- Born: Mumbai, Maharashtra, India
- Other name: Mohit Chadha
- Occupation: Actor
- Years active: 2003–2010 2021–present
- Spouse: Ishita Sharma ​(m. 2011)​
- Website: Official Website

= Mohit Chadda =

Indian actor

Mohit Chadda is an Indian actor producer, director, and entrepreneur known for his work across Hindi, Telugu and Tamil films. His first Telugu film as an Actor, Aithe won the National Film Award for the Best Telugu Feature Film. The next year, he starred in the thriller film Aithe Enti (2004). He was seen in the 2010 films Dulha Mil Gaya and Do Dooni Chaar although his role in the latter was shortened. He was also adjudged first runner-up on the Zee TV reality show India's Best Cinestars Ki Khoj in 2004. In 2021, he played a lead role in Flight (2021). Over the years, Mohit transitioned from acting into directing and content production, expanding his work into documentaries, streaming content, branded entertainment, and advertising. As a director, his notable projects include Flight (2021), India’s Biggest Foodie, Infinite India: The Bharatiya Way, Main Aisa Kyun Hoon?, and The Filmy Hustle. Through his production company, Crazy Boyz Entertainment Pvt. Ltd., he has been involved in the development of feature films, digital media, and branded content, establishing himself as a multifaceted figure in the Indian entertainment industry.

== Early life and career ==
Mohit Chadda was born in Mumbai, Maharashtra, India.
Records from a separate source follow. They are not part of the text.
(* ===== verification/LiveRun.v ===== *)
(** The task program on the machine of Live.v, from its start on: the invariant
    of a cycle of the pipeline beside a host and a DMA engine that never wait for
    it. *)
From stdpp Require Import base list.
From Stdlib Require Import ZArith Lia.
From S2P Require Import Prelude.
From S2P Require Import Messages.
From S2P Require Import Ring.
From S2P Require Import HostFifo.
From S2P Require Import Dma.
From S2P Require Import TaskManager.
From S2P Require Import TaskPipeline.
From S2P Require Import TaskLoop.
From S2P Require Import Machine.
From S2P Require Import Live.
From S2P Require Import LiveInvariant.

(** [k] cycles of the pipeline: what the nested loops of [main] and [pipeline]
    amount to, since [main] calls [pipeline] for ever. *)
Fixpoint cycles `{Mfc} (fuel : nat) (indet : nat -> Z) (k : nat) : M spu unit :=
  match k with
  | O => mret tt
  | S k => stages fuel indet;; cycles fuel indet k
  end.

Lemma cycles_app `{Mfc} fuel indet j k s :
  cycles fuel indet (j + k) s = (cycles fuel indet j;; cycles fuel indet k) s.
Proof.
  revert s. induction j as [| j IH]; intros s; cbn [cycles Nat.add]; [done |].
  rewrite M_bind_assoc. apply M_bind_ext. intros _ s'. apply IH.
Qed.

Section run.
Context (init : live) (sched : list event -> list step)
  (heap message : list event -> Z) (B : buffers) (indet : nat -> Z).
Local Abbreviation desc := (b_desc B).
Local Abbreviation N := (max_entries desc).
Local Abbreviation at_ l := (live_after init sched desc l).
#[local] Instance alive : Mfc := live_machine init sched desc heap message.
Implicit Types (l : list event) (o : option Z) (s : spu).

(** The result of task number [j], which is executed in addition number [j]. *)
Definition reply_to l (j : Z) : option Z :=
  match lv_tasks (at_ l) !! Z.to_nat j with
  | Some w => match task_result w (indet (Z.to_nat j)) with Ok r => Some (u32 r) | _ => None end
  | None => None
  end.
(** * Eisenstein integers over [math/big]: a memory-level model of package [eisen]

    The package stores an Eisenstein integer [a + bω] as a struct of two
    [big.Int] components and exposes it through pointers.  Every method
    writes its result into the receiver, which may be the same struct as
    one of the operands, so the model keeps an explicit memory:

    - a heap of [Stein] structs, addressed by [Ptr p];
    - a heap of free-standing [big.Int] values ([new(big.Int)],
      [big.NewInt]), addressed by [Temp n];
    - [*big.Int] pointers, which point either at a free-standing integer or
      at the [l] / [r] field of a struct ([FieldL p], [FieldR p]).

    Arbitrary-precision integers are [Z].  A run-time panic ends the
    computation and keeps the memory reached so far.

    The sources hold two revisions of [stein.go]; they are embedded as the
    modules [V1] (accessors [L]/[R]/[SetL]/[SetR], results built in fresh
    integers and copied into the receiver) and [V2] (in-place [big.Int]
    operations on the receiver's fields, operands snapshotted in [Mul]). *)

From Stdlib Require Import ZArith Lia String Ascii DecimalString DecimalZ DecimalPos.
From stdpp Require Import base list.

Local Open Scope Z_scope.

(** ** Memory *)

Definition loc := nat.
Bind Scope nat_scope with loc.

(** A [*Stein]: nil or the address of an allocated struct. *)
Inductive ptr := Nil | Ptr (p : loc).

(** A [*big.Int]: the address of a field of a struct or of a free-standing
    integer. *)
Inductive iref := FieldL (p : loc) | FieldR (p : loc) | Temp (n : nat).

(** [type Stein struct { l, r big.Int }] *)
Record Stein := mkStein { l : Z; r : Z }.

Record mem := mkMem { steins : list Stein; ints : list Z }.

(** The two run-time panics the package can run into: a nil (or invalid)
    pointer dereference, and the panic raised inside [big.Int.Quo] when its
    divisor is zero. *)
Inductive panic := NilDereference | DivisionByZero.

Inductive outcome (A : Type) :=
| Ok (a : A) (m : mem)
| Panic (e : panic) (m : mem).
Arguments Ok {A} a m.
Arguments Panic {A} e m.

Definition M (A : Type) := mem -> outcome A.

Definition ret {A} (a : A) : M A := fun m => Ok a m.

Definition bind {A B} (c : M A) (k : A -> M B) : M B :=
  fun m => match c m with
           | Ok a m' => k a m'
           | Panic e m' => Panic e m'
           end.

Notation "x <- c ;; k" := (bind c (fun x => k))
  (at level 100, c at next level, right associativity).
Notation "c ;;; k" := (bind c (fun _ => k))
  (at level 100, right associativity).

(** Reading and writing through a [*big.Int]. *)
Definition load (a : iref) : M Z := fun m =>
  match a with
  | FieldL p => match steins m !! p with
                | Some c => Ok (l c) m
                | None => Panic NilDereference m
                end
  | FieldR p => match steins m !! p with
                | Some c => Ok (r c) m
                | None => Panic NilDereference m
                end
  | Temp n => match ints m !! n with
              | Some v => Ok v m
              | None => Panic NilDereference m
              end
  end.

Definition store (a : iref) (v : Z) : M unit := fun m =>
  match a with
  | FieldL p => match steins m !! p with
                | Some c => Ok tt (mkMem (<[p := mkStein v (r c)]> (steins m)) (ints m))
                | None => Panic NilDereference m
                end
  | FieldR p => match steins m !! p with
                | Some c => Ok tt (mkMem (<[p := mkStein (l c) v]> (steins m)) (ints m))
                | None => Panic NilDereference m
                end
  | Temp n => match ints m !! n with
              | Some _ => Ok tt (mkMem (steins m) (<[n := v]> (ints m)))
              | None => Panic NilDereference m
              end
  end.

(** [&z.l] and [&z.r]: taking the address of a field of a nil pointer
    panics. *)
Definition addr_l (z : ptr) : M iref := fun m =>
  match z with
  | Nil => Panic NilDereference m
  | Ptr p => Ok (FieldL p) m
  end.

Definition addr_r (z : ptr) : M iref := fun m =>
  match z with
  | Nil => Panic NilDereference m
  | Ptr p => Ok (FieldR p) m
  end.

(** [&Stein{a, b}]: a fresh struct holding the two given values. *)
Definition alloc_Stein (c : Stein) : M ptr := fun m =>
  Ok (Ptr (length (steins m))) (mkMem (steins m ++ [c]) (ints m)).

(** [new(Stein)]: a fresh struct with both components zero. *)
Definition new_Stein : M ptr := alloc_Stein (mkStein 0 0).

(** The decimal text of an integer, as [fmt] prints a [*big.Int] under
    [%v]: a minus sign for negative numbers, no sign otherwise. *)
Definition decimal (z : Z) : string := NilZero.string_of_int (Z.to_int z).

(** ** The [math/big] operations the package uses *)
Module Int.

(** [big.NewInt(v)] *)
Definition NewInt (v : Z) : M iref := fun m =>
  Ok (Temp (length (ints m))) (mkMem (steins m) (ints m ++ [v])).

(** [new(big.Int)] *)
Definition new : M iref := NewInt 0.

(** [Set] (a reserved word here, hence the underscore) *)
Definition Set_ (z x : iref) : M iref :=
  vx <- load x ;; store z vx ;;; ret z.

Definition Neg (z x : iref) : M iref :=
  vx <- load x ;; store z (- vx) ;;; ret z.

Definition Add (z x y : iref) : M iref :=
  vx <- load x ;; vy <- load y ;; store z (vx + vy) ;;; ret z.

Definition Sub (z x y : iref) : M iref :=
  vx <- load x ;; vy <- load y ;; store z (vx - vy) ;;; ret z.

Definition Mul (z x y : iref) : M iref :=
  vx <- load x ;; vy <- load y ;; store z (vx * vy) ;;; ret z.

(** Truncated division; panics on a zero divisor. *)
Definition Quo (z x y : iref) : M iref :=
  vx <- load x ;; vy <- load y ;;
  if vy =? 0 then (fun m => Panic DivisionByZero m)
  else store z (Z.quot vx vy) ;;; ret z.

(** [Cmp]: -1, 0 or +1 as [x] is below, equal to or above [y]. *)
Definition Cmp (x y : iref) : M Z :=
  vx <- load x ;; vy <- load y ;;
  ret (match vx ?= vy with Lt => -1 | Eq => 0 | Gt => 1 end).

(** [Sign]: -1, 0 or +1. *)
Definition Sign (x : iref) : M Z :=
  vx <- load x ;; ret (Z.sgn vx).

(** [fmt.Sprintf("%v", x)] *)
Definition Text (x : iref) : M string :=
  vx <- load x ;; ret (decimal vx).

End Int.

(** ** First revision ([stein.go], lines 1-186)

    Components are reached through the accessors [L] and [R], which return
    pointers into the struct, and replaced through [SetL] and [SetR].  Every
    [big.Int] result is computed in a fresh integer first. *)
Module V1.

(** [func (z *Stein) L() *big.Int { return &z.l }] *)
Definition L (z : ptr) : M iref := addr_l z.

Definition R (z : ptr) : M iref := addr_r z.

(** [z.l = *a] *)
Definition SetL (z : ptr) (a : iref) : M unit :=
  zl <- addr_l z ;; v <- load a ;; store zl v.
He began his acting career in the early 2000s and made his feature film debut with the Telugu thriller Aithe (2003), directed by Chandra Sekhar Yeleti. The film received critical acclaim and won the National Film Award for Best Feature Film in Telugu.
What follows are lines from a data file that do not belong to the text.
Lemma digit_not_ws c : is_digit c = true -> PyInt.is_ws c = false.
Proof.
  intros Hd. pose proof Hd as H. unfold is_digit, in_range in H.
  apply andb_true_iff in H. destruct H as [H1 H2].
  apply Nat.leb_le in H1. apply Nat.leb_le in H2.
  unfold PyInt.is_ws, in_range. apply orb_false_iff. split.
  - apply andb_false_iff; right; apply Nat.leb_gt; lia.
  - destruct (Ascii.eqb_spec c " ") as [->|]; [discriminate Hd | reflexivity].
Qed.

Lemma digit_not_sign c :
  is_digit c = true -> Ascii.eqb c "-" = false /\ Ascii.eqb c "+" = false.
Proof.
  intros H. split.
  - destruct (Ascii.eqb_spec c "-") as [->|]; [discriminate H | reflexivity].
  - destruct (Ascii.eqb_spec c "+") as [->|]; [discriminate H | reflexivity].
Qed.

Lemma digits_all s acc prev :
  all is_digit s = true -> prev = true \/ s <> "" ->
  exists n, PyInt.digits acc prev s = Some n.
Proof.
  revert acc prev; induction s as [|c s IH]; intros acc prev Hall Hne; simpl.
  - destruct Hne as [-> | Hne]; [eauto | contradiction].
  - simpl in Hall. apply andb_true_iff in Hall. destruct Hall as [Hc Hs].
    rewrite Hc. apply IH; auto.
Qed.

Lemma rstrip_digits s r :
  all is_digit s = true -> r = "" \/ r = String LF "" ->
  PyInt.rstrip (s ++ r) = s.
Proof.
  intros Hall Hr. induction s as [|c s IH].
  - destruct Hr as [-> | ->]; reflexivity.
  - simpl in Hall. apply andb_true_iff in Hall. destruct Hall as [Hc Hs].
    cbn [append PyInt.rstrip]. rewrite (IH Hs).
    destruct s; [now rewrite (digit_not_ws c Hc) | reflexivity].
Qed.

(** An anchored pattern matches at the start of the subject or nowhere. *)
Lemma search_from_anchored r pos s :
  search_from (Seq Bol r) (S pos) s = None.
Proof.
  revert pos; induction s as [|c s IH]; intros pos; [reflexivity|].
  cbn [search_from exec Nat.eqb]. apply IH.
Qed.

Lemma search_anchored r s m :
  search (Seq Bol r) s = Some m -> exec r 0 s [] (accept 0) = Some m.
Proof.
  unfold search. destruct s as [|c s]; cbn [search_from exec Nat.eqb].
  - destruct (exec r 0 "" [] (accept 0)); [auto | discriminate].
  - destruct (exec r 0 (String c s) [] (accept 0)); [auto|].
    now rewrite search_from_anchored.
Qed.

(** The text the numeric pattern accepts: digits, and perhaps a line feed
    at the very end. *)
Lemma search_numeric_inv s m :
  search Pat.numeric s = Some m ->
  exists d ds r, s = String d (ds ++ r) /\ is_digit d = true /\
                 all is_digit ds = true /\ (r = "" \/ r = String LF "").
Proof.
  unfold Pat.numeric, Plus. intros H. apply search_anchored in H.
  cbn [exec] in H. destruct s as [|d s]; [discriminate|].
  destruct (is_digit d) eqn:Hd; [|discriminate].
  apply star_inv in H. destruct H as (ds & r & -> & Hall & H).
  exists d, ds, r. repeat split; auto.
  destruct r as [|c [|c' r]]; [now left | | discriminate].
  destruct (Ascii.eqb_spec c LF) as [->|]; [now right | discriminate].
Qed.

(** [int] accepts whatever the numeric pattern accepts. *)
Lemma numeric_parses s m :
  search Pat.numeric s = Some m -> exists n, py_int s = Ok n.
Proof.
  intros H. destruct (search_numeric_inv s m H) as (d & ds & r & -> & Hd & Hall & Hr).
  unfold py_int, PyInt.parse. cbn [PyInt.lstrip]. rewrite (digit_not_ws d Hd).
  change (String d (ds ++ r)) with (String d ds ++ r).
  rewrite rstrip_digits; [|simpl; now rewrite Hd, Hall | exact Hr].
  destruct (digit_not_sign d Hd) as [-> ->].
  destruct (digits_all (String d ds) 0 false) as [n ->]; [ | | eauto].
  - simpl. now rewrite Hd, Hall.
  - right; discriminate.
Qed.

End IntFacts.

(** ** Merging a record *)

Section MergeFacts.
Import Str Re.

Lemma truthy_has_next self : truthy (next self) = true <-> has_next self.
Proof.
  unfold truthy, has_next. destruct (next self) as [[|c u]|]; cbn [nonempty]; split.
  - discriminate.
  - intros (u & E & Hne). injection E as <-. contradiction.
  - intros _. eexists; split; [reflexivity | discriminate].
  - reflexivity.
  - discriminate.
  - intros (u & E & _). discriminate E.
Qed.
In 2004, Chadda participated in the reality talent show India's Best Cinestars Ki Khoj on Zee TV, where he finished as the first runner-up

== Acting Career ==
Following the success of Aithe, Chadda appeared in films across multiple Indian film industries. His acting credits include Ammayilu Abbayilu (2003), Aithe Enti (2004), Adhu (2004), 50 Lakh (2007), Dulha Mil Gaya (2010), and Do Dooni Chaar (2010).
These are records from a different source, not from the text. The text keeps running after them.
Lemma X1_register_pharmacy_lookup_witness :
  PharmacyRegistry.getPharmacyName
    (pharmacyRegistry (exec sample_issued (mkEnv 40 110, RegisterPharmacy 22 "Pharmacy Z")).1)
    22 = "Pharmacy Z".
Proof.
  refine (proj1 (proj2 (proj2 (X1_register_pharmacy_lookup sample_issued
                                 (mkEnv 40 110) 22 "Pharmacy Z" _ _ _)))).
  - vm_compute. lia.
  - vm_compute. reflexivity.
  - vm_compute. reflexivity.
Defined.

(** X2. [registerPharmacy] reverts, leaving the world as it was, for the
    zero address (even with an empty name), else for an empty name, else for
    an address already registered: an existing registration is never
    overwritten. *)
Theorem X2_register_pharmacy_rejected (w : World) (e : Env) (a : address) (n : string) :
  (a = address0 →
   exec w (e, RegisterPharmacy a n) = (w, Revert InvalidPharmacyAddress))
  ∧ (a ≠ address0 → nonempty n = false →
     exec w (e, RegisterPharmacy a n) = (w, Revert EmptyPharmacyName))
  ∧ (a ≠ address0 → nonempty n = true →
     PharmacyRegistry.isVerifiedPharmacy (pharmacyRegistry w) a = true →
     exec w (e, RegisterPharmacy a n) = (w, Revert PharmacyAlreadyRegistered)).
Proof.
  unfold exec, call. cbn [fst snd]. unfold PharmacyRegistry.registerPharmacy.
  split; [|split].
  - intros ->. reflexivity.
  - intros Ha Hn. apply N.eqb_neq in Ha. rewrite Ha, Hn. reflexivity.
  - intros Ha Hn Hr. apply N.eqb_neq in Ha. rewrite Ha, Hn. run_call.
    unfold PharmacyRegistry.isVerifiedPharmacy in Hr. rewrite Hr. reflexivity.
Qed.

Lemma X2_register_pharmacy_rejected_witness :
  exec sample_issued (mkEnv 40 110, RegisterPharmacy address0 "")
  = (sample_issued, Revert InvalidPharmacyAddress)
  ∧ exec sample_issued (mkEnv 40 110, RegisterPharmacy 22 "")
    = (sample_issued, Revert EmptyPharmacyName)
  ∧ exec sample_issued (mkEnv 40 110, RegisterPharmacy 20 "Other name")
    = (sample_issued, Revert PharmacyAlreadyRegistered).
Proof.
  split; [|split].
  - refine (proj1 (X2_register_pharmacy_rejected sample_issued (mkEnv 40 110)
                     address0 "") _).
    reflexivity.
  - refine (proj1 (proj2 (X2_register_pharmacy_rejected sample_issued (mkEnv 40 110)
                            22 "")) _ _).
    + vm_compute. lia.
    + vm_compute. reflexivity.
  - refine (proj2 (proj2 (X2_register_pharmacy_rejected sample_issued (mkEnv 40 110)
                            20 "Other name")) _ _ _).
    + vm_compute. lia.
    + vm_compute. reflexivity.
    + vm_compute. reflexivity.
Defined.

(** X3. [removePharmacy] has no caller check: sent by anyone for a
    registered pharmacy it succeeds, after which that address is no longer
    verified and has the empty name, every other pharmacy and the ledger
    being untouched; for an address that is not registered it reverts. *)
Theorem X3_remove_pharmacy (w : World) (e : Env) (a : address) :
  (PharmacyRegistry.isVerifiedPharmacy (pharmacyRegistry w) a = false →
   exec w (e, RemovePharmacy a) = (w, Revert PharmacyNotRegistered))
  ∧ (PharmacyRegistry.isVerifiedPharmacy (pharmacyRegistry w) a = true →
     let after := exec w (e, RemovePharmacy a) in
     after.2 = Ok VUnit
     ∧ PharmacyRegistry.isVerifiedPharmacy (pharmacyRegistry after.1) a = false
     ∧ PharmacyRegistry.getPharmacyName (pharmacyRegistry after.1) a = ""
     ∧ (∀ b, b ≠ a →
          PharmacyRegistry.getPharmacyName (pharmacyRegistry after.1) b
          = PharmacyRegistry.getPharmacyName (pharmacyRegistry w) b)
     ∧ ledger after.1 = ledger w).
Proof.
  split.
  - intros Hr. unfold exec, call. cbn [fst snd].
    unfold PharmacyRegistry.removePharmacy.
    unfold PharmacyRegistry.isVerifiedPharmacy in Hr. rewrite Hr. reflexivity.
  - intros Hr. cbn zeta. rewrite exec_removePharmacy_ok by done. cbn [fst snd].
    unfold PharmacyRegistry.isVerifiedPharmacy, PharmacyRegistry.getPharmacyName,
      with_pharmacies.
    cbn [pharmacyRegistry PharmacyRegistry.verifiedPharmacies ledger].
    rewrite mget_delete_eq. repeat split; try done.
    intros b Hb. by rewrite mget_delete_ne.
Qed.

Lemma X3_remove_pharmacy_witness :
  exec sample_issued (mkEnv 40 110, RemovePharmacy 22)
  = (sample_issued, Revert PharmacyNotRegistered)
  ∧ PharmacyRegistry.isVerifiedPharmacy
      (pharmacyRegistry (exec sample_issued (mkEnv 40 110, RemovePharmacy 20)).1) 20
    = false.
Proof.
  split.
  - refine (proj1 (X3_remove_pharmacy sample_issued (mkEnv 40 110) 22) _).
    vm_compute. reflexivity.
  - refine (proj1 (proj2 (proj2 (X3_remove_pharmacy sample_issued (mkEnv 40 110) 20) _))).
    vm_compute. reflexivity.
Defined.

(** X4. Registering a pharmacy and then removing it brings every address
    back to the name and the verification status it had before. *)
Theorem X4_register_remove_round_trip (w : World) (e1 e2 : Env) (a : address)
    (n : string) :
  a ≠ address0 →
  nonempty n = true →
  PharmacyRegistry.isVerifiedPharmacy (pharmacyRegistry w) a = false →
  let registered := (exec w (e1, RegisterPharmacy a n)).1 in
  let removed := exec registered (e2, RemovePharmacy a) in
  removed.2 = Ok VUnit
  ∧ ∀ b, PharmacyRegistry.getPharmacyName (pharmacyRegistry removed.1) b
         = PharmacyRegistry.getPharmacyName (pharmacyRegistry w) b
         ∧ PharmacyRegistry.isVerifiedPharmacy (pharmacyRegistry removed.1) b
           = PharmacyRegistry.isVerifiedPharmacy (pharmacyRegistry w) b.
Proof.
  intros Ha Hn Hr. cbn zeta. rewrite exec_registerPharmacy_ok by done. cbn [fst].
  rewrite exec_removePharmacy_ok.
  2:{ unfold PharmacyRegistry.isVerifiedPharmacy, with_pharmacies. cbn.
      by rewrite mget_insert_eq. }
  cbn [fst snd]. split; [done|]. intros b.
  unfold PharmacyRegistry.isVerifiedPharmacy, PharmacyRegistry.getPharmacyName,
    with_pharmacies.
  cbn [pharmacyRegistry PharmacyRegistry.verifiedPharmacies].
  destruct (decide (a = b)) as [<-|Hne].
  - rewrite mget_delete_eq.
    unfold PharmacyRegistry.isVerifiedPharmacy in Hr.
    destruct (mget (PharmacyRegistry.verifiedPharmacies (pharmacyRegistry w)) a)
      eqn:Hname; [done|]. by cbn in Hr.
  - by rewrite mget_delete_ne, mget_insert_ne.
Qed.

Lemma X4_register_remove_round_trip_witness :
  (exec (exec sample_issued (mkEnv 22 110, RegisterPharmacy 22 "Pharmacy Z")).1
        (mkEnv 40 111, RemovePharmacy 22)).2 = Ok VUnit.
Proof.
  refine (proj1 (X4_register_remove_round_trip sample_issued (mkEnv 22 110)
                   (mkEnv 40 111) 22 "Pharmacy Z" _ _ _)).
  - vm_compute. lia.
  - vm_compute. reflexivity.
  - vm_compute. reflexivity.
Defined.

(** A call to one contract leaves the other registry as it was. *)
Lemma exec_other_registry w e c :
  match c with
  | RegisterPharmacy _ _ | RemovePharmacy _ =>
      doctorRegistry (exec w (e, c)).1 = doctorRegistry w
  | RegisterDoctor _ _ _ _ | DeactivateDoctor _ | TransferOwnership _
  | RenounceOwnership =>
      pharmacyRegistry (exec w (e, c)).1 = pharmacyRegistry w
  | _ =>
      doctorRegistry (exec w (e, c)).1 = doctorRegistry w
      ∧ pharmacyRegistry (exec w (e, c)).1 = pharmacyRegistry w
  end.
Proof.
  destruct c; unfold exec, call; cbn [fst snd];
    try (match goal with
         | |- context [mbind _ ?r] => destruct r as [res|err]
         end; [|done];
         repeat match goal with res : (_ * _)%type |- _ => destruct res end;
         done);
    done.
Qed.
After a period away from mainstream cinema, he returned in 2021 as the lead actor in the aviation action thriller Flight , portraying Ranveer Malhotra. The film marked his return to a leading role and was released theatrically and on digital platforms.

== Transition to Direction and Entrepreneurship ==
Following his acting career, Mohit Chadda diversified into production, direction, and entrepreneurship. He founded Crazy Boyz Entertainment Pvt. Ltd., a media and entertainment company involved in film production, digital content, branded entertainment, advertising, and visual effects.

Alongside his work as an actor and producer, Mohit established himself as a director in the fields of advertising, branded entertainment, documentary programming, podcast content, and digital media. His work includes commercial campaigns, documentary series, streaming content, and talk-show formats.

== Directing Career ==
Mohit Chadda's directing work spans advertising films, documentary programming, streaming content, and branded entertainment.

Among his notable directing projects is India's Biggest Foodie, on JioHotstar, a game show where 100 foodies from across India indulge in competitions of eating various crazy things. The series is hosted by Harsh Gujral. Mohit is credited as the creator of the series.

He also directed Infinite India: The Bharatiya Way, a documentary series hosted by Amish Tripathi that explores India's civilisational heritage, history, philosophy, and cultural traditions.

In the non-fiction space, Chadda directed Main Aisa Kyun Hoon?, a JioHotstar series hosted by digital creator Arun Pandit. The series was produced by Crazy Boyz Entertainment Pvt. Ltd.

Chadda also directed The Filmy Hustle, a podcast and entertainment-industry interview series featuring film exhibitor and entrepreneur Akshaye Rathi.

Also not only did act and write Flight but is also credited as the creator of the film. From idea to release was done by him single handedly using all his relationships in the film industry.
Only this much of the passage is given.